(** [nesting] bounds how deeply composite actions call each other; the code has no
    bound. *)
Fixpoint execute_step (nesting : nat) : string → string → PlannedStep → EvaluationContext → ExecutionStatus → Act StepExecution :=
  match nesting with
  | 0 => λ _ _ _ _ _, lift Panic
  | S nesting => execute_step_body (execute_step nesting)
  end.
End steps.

—————

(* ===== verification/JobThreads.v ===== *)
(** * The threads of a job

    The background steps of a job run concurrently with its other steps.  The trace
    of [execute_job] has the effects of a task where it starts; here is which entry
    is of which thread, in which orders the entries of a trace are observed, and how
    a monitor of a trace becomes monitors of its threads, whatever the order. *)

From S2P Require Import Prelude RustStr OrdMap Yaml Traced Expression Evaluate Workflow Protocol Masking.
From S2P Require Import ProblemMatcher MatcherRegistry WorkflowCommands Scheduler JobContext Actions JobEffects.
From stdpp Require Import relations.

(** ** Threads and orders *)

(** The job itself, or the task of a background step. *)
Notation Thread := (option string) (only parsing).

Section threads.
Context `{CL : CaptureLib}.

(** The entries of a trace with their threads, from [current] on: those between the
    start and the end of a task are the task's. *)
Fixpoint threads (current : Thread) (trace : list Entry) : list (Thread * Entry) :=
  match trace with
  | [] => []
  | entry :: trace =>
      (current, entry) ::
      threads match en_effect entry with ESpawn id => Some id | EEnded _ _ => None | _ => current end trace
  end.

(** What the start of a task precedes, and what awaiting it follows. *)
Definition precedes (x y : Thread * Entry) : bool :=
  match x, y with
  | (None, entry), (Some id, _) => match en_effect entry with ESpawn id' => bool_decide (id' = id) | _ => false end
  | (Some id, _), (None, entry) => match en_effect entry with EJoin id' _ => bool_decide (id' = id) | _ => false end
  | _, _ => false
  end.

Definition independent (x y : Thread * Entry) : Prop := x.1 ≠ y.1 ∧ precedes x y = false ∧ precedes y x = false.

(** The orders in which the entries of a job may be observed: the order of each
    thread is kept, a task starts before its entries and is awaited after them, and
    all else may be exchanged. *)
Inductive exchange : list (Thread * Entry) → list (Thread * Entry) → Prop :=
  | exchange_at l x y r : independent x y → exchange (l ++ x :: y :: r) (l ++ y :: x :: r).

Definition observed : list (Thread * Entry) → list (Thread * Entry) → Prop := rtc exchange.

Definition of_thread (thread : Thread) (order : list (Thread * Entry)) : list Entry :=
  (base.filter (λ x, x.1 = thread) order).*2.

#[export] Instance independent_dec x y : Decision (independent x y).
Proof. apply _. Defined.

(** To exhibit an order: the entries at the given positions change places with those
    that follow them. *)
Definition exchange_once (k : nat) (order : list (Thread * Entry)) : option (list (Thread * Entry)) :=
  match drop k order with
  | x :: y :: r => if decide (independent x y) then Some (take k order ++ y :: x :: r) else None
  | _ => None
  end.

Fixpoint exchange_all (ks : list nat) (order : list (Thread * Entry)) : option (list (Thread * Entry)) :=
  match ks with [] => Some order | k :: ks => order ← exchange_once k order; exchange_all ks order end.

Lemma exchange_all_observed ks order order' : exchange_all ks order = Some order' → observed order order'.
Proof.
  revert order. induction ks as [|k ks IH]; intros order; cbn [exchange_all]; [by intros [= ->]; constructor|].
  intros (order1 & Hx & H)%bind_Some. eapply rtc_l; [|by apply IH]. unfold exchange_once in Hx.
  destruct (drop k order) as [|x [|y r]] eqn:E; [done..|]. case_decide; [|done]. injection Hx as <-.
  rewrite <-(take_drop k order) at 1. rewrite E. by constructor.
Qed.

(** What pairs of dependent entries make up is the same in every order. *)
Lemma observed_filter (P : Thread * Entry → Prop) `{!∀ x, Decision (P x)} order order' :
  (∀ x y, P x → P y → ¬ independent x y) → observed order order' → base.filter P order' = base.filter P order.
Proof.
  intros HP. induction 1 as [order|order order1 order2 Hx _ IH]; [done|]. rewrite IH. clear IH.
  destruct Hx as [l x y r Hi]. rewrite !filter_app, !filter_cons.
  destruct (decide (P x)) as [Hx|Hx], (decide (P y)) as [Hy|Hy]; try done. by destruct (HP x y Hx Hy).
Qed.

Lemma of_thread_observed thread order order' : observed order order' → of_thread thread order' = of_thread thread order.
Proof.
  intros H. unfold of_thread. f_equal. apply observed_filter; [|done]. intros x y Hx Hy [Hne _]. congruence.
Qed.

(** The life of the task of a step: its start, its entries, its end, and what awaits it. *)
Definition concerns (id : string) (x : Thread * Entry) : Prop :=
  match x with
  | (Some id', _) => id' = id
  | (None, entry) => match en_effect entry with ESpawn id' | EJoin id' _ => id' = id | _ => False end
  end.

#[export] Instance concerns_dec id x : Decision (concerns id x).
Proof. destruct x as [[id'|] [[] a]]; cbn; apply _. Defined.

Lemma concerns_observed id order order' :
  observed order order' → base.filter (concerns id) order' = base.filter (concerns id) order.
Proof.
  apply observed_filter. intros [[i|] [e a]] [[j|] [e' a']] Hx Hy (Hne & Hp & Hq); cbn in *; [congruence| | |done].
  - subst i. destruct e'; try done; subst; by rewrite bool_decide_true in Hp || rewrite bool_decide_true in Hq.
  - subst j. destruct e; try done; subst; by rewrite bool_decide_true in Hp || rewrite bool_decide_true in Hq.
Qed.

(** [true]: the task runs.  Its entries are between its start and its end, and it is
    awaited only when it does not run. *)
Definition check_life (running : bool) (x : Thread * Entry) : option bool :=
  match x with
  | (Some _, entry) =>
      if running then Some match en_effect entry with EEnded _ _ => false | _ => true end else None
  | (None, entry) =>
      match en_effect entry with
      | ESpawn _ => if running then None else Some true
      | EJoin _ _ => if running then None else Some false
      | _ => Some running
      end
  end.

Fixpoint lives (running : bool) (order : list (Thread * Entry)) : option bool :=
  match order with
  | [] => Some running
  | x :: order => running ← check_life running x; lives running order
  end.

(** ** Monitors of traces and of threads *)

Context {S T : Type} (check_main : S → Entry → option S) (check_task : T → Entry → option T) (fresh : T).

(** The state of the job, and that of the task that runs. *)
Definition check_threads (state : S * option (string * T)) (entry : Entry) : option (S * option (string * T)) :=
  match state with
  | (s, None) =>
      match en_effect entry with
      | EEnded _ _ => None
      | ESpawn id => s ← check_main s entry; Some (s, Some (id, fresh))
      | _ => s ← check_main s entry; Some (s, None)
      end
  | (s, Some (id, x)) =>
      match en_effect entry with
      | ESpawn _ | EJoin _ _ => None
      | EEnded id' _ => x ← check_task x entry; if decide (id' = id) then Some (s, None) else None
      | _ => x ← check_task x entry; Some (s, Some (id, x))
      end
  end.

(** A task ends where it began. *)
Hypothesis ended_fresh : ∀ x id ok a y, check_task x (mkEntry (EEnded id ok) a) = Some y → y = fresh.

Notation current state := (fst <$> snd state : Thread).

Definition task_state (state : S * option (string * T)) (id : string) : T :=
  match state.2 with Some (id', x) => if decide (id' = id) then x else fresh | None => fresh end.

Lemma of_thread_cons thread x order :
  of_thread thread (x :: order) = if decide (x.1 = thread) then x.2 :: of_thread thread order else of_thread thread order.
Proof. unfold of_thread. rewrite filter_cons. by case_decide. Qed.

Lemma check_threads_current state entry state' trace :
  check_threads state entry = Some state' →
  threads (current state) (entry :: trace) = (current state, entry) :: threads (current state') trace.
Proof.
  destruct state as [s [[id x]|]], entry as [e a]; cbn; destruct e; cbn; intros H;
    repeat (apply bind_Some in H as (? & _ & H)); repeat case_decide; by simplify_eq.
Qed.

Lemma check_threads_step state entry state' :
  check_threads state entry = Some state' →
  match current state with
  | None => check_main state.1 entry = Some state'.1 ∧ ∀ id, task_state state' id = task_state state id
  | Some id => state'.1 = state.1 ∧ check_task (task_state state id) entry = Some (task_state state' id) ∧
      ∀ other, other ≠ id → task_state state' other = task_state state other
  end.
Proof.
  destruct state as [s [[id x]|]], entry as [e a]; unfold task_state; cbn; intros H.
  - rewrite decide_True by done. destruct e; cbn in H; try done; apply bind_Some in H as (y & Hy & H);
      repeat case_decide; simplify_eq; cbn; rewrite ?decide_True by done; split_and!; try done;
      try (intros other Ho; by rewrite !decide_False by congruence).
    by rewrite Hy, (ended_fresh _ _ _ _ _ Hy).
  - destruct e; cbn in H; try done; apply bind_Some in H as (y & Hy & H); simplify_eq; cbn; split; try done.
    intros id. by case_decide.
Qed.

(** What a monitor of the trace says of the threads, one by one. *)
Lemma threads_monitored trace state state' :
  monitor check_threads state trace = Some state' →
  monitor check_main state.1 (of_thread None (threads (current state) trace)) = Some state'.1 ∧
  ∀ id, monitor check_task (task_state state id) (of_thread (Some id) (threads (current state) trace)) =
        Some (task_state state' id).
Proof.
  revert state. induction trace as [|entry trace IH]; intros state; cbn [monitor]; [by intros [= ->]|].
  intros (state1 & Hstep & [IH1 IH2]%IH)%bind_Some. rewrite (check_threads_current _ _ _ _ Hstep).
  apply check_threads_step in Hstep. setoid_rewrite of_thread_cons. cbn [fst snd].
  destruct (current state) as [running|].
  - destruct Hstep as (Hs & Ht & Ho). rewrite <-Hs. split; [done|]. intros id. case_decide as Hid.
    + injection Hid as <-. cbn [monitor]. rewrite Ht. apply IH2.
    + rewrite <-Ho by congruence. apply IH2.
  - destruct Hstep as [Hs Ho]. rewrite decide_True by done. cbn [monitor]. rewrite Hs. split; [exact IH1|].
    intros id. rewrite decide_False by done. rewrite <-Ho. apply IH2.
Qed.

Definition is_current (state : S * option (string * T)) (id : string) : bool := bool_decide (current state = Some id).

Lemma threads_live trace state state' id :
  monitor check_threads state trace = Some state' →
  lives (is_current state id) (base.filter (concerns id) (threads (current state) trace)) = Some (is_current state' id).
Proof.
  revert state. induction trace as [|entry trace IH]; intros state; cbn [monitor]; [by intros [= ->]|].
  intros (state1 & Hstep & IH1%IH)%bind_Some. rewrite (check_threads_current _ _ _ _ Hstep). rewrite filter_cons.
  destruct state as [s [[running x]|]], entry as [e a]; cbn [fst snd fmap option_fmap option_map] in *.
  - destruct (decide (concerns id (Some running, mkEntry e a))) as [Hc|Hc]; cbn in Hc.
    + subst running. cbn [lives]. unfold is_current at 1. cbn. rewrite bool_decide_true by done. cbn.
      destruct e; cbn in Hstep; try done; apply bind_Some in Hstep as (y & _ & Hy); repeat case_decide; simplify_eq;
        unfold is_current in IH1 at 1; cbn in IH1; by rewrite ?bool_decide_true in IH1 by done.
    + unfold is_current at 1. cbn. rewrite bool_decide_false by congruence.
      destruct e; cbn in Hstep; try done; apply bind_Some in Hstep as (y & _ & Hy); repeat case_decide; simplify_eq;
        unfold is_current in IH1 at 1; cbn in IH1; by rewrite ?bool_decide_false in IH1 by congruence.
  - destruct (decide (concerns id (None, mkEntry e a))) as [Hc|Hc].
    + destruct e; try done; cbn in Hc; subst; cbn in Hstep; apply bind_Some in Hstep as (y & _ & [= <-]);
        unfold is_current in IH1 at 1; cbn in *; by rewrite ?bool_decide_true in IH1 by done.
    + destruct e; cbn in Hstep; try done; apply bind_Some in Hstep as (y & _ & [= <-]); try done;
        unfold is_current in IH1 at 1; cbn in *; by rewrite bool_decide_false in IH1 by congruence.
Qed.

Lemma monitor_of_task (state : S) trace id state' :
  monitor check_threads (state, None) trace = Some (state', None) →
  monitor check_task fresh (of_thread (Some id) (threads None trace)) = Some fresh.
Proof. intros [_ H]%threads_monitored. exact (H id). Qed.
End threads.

—————

Check the listing above for "starts". Show every line where it turns up.

    of [execute_job] has the effects of a task where it starts; here is which entry
    thread is kept, a task starts before its entries and is awaited after them, and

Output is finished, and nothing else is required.